Give back every record exactly as written.

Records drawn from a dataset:

━━━━━━━━━━━━━━━━━━━━━━━━━━━━━━

(** A page-table operation on [pt] keeps the data pages. *)
Lemma space_post lo hi m R pt G D P T m' pt' T' new A' G' :
  space lo hi m R pt G D P -> pt_post lo hi m (owned pt D ∪ R) pt T m' A' pt' T' new ->
  (forall p, p ∈ frames pt <-> p ∈ table_pages T) ->
  (forall v, 0 <= v -> mapping (ram m') T' v = G' !! v) -> (forall v, is_Some (G' !! v) -> 0 <= v < 2 ^ 27) ->
  space lo hi m' R pt' G' D P /\ same_on R m m' /\ root_ppn pt' = root_ppn pt /\ used pt' D R = used pt D R + zlen new.
Proof.
  intros [Hm Hd HT Hdom Hnd Hi Hs HP] [[Hm' Hpt' Hu' Hnd' Hf'] Hroot HA Hpg [Hnn Hfresh] Hfr Hdm _] Hf HG' Hdom'.
  assert (Ho : owned pt' D = list_to_set new ∪ owned pt D).
  { apply set_eq. intros p. rewrite elem_of_union, elem_of_list_to_set, !elem_of_owned, Hf', Hpg, elem_of_union, elem_of_list_to_set, Hf. tauto. }
  assert (HA' : A' = owned pt' D ∪ R) by (rewrite Ho, HA; set_solver).
  assert (Hout : forall p, p ∈ R \/ (exists v, D !! v = Some p) -> p ∉ table_pages T').
  { intros p Hp. rewrite Hpg, elem_of_union, elem_of_list_to_set, <- Hf. intros [Hin|Hin].
    - destruct (Hfresh p Hin) as [Hn _]. apply Hn. rewrite elem_of_union, elem_of_owned. tauto.
    - destruct Hp as [Hp|[v Hv]]; [|by apply (Hs v p)]. apply (Hd p); [|done]. apply elem_of_owned. by left. }
  split_and!; [split| |done|].
  - by rewrite <- HA'.
  - rewrite Ho. intros p [Hp|Hp]%elem_of_union Hr; [|by apply (Hd p)]. apply elem_of_list_to_set, Hfresh in Hp as [Hn _]. apply Hn. by apply elem_of_union_r.
  - exists T'. split_and!; [exact Hpt'|exact Hf'|exact HG'].

  - done.
  - done.
  - done.
  - intros v p Hv Hp. apply (Hout p); [eauto|]. by apply Hf'.
  - intros v. rewrite <- HP. destruct (D !! v) as [p|] eqn:Hv; [|done]. cbn [mbind option_bind]. apply Hfr, Hout. eauto.
  - intros p Hp. apply Hfr, Hout. by left.
  - unfold used. rewrite <- HA', HA, size_union; [|intros p Hp%elem_of_list_to_set; by apply Hfresh].
    rewrite size_list_to_set by done. unfold zlen. lia.
Qed.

━━━━━━━━━━━━━━━━━━━━━━━━━━━━━━

▶ **Expected answer**:
(** A page-table operation on [pt] keeps the data pages. *)
Lemma space_post lo hi m R pt G D P T m' pt' T' new A' G' :
  space lo hi m R pt G D P -> pt_post lo hi m (owned pt D ∪ R) pt T m' A' pt' T' new ->
  (forall p, p ∈ frames pt <-> p ∈ table_pages T) ->
  (forall v, 0 <= v -> mapping (ram m') T' v = G' !! v) -> (forall v, is_Some (G' !! v) -> 0 <= v < 2 ^ 27) ->
  space lo hi m' R pt' G' D P /\ same_on R m m' /\ root_ppn pt' = root_ppn pt /\ used pt' D R = used pt D R + zlen new.
Proof.
  intros [Hm Hd HT Hdom Hnd Hi Hs HP] [[Hm' Hpt' Hu' Hnd' Hf'] Hroot HA Hpg [Hnn Hfresh] Hfr Hdm _] Hf HG' Hdom'.
  assert (Ho : owned pt' D = list_to_set new ∪ owned pt D).
  { apply set_eq. intros p. rewrite elem_of_union, elem_of_list_to_set, !elem_of_owned, Hf', Hpg, elem_of_union, elem_of_list_to_set, Hf. tauto. }
  assert (HA' : A' = owned pt' D ∪ R) by (rewrite Ho, HA; set_solver).
  assert (Hout : forall p, p ∈ R \/ (exists v, D !! v = Some p) -> p ∉ table_pages T').
  { intros p Hp. rewrite Hpg, elem_of_union, elem_of_list_to_set, <- Hf. intros [Hin|Hin].
    - destruct (Hfresh p Hin) as [Hn _]. apply Hn. rewrite elem_of_union, elem_of_owned. tauto.
    - destruct Hp as [Hp|[v Hv]]; [|by apply (Hs v p)]. apply (Hd p); [|done]. apply elem_of_owned. by left. }
  split_and!; [split| |done|].
  - by rewrite <- HA'.
  - rewrite Ho. intros p [Hp|Hp]%elem_of_union Hr; [|by apply (Hd p)]. apply elem_of_list_to_set, Hfresh in Hp as [Hn _]. apply Hn. by apply elem_of_union_r.
  - exists T'. split_and!; [exact Hpt'|exact Hf'|exact HG'].

  - done.
  - done.
  - done.
  - intros v p Hv Hp. apply (Hout p); [eauto|]. by apply Hf'.
  - intros v. rewrite <- HP. destruct (D !! v) as [p|] eqn:Hv; [|done]. cbn [mbind option_bind]. apply Hfr, Hout. eauto.
  - intros p Hp. apply Hfr, Hout. by left.
  - unfold used. rewrite <- HA', HA, size_union; [|intros p Hp%elem_of_list_to_set; by apply Hfresh].
    rewrite size_list_to_set by done. unfold zlen. lia.
Qed.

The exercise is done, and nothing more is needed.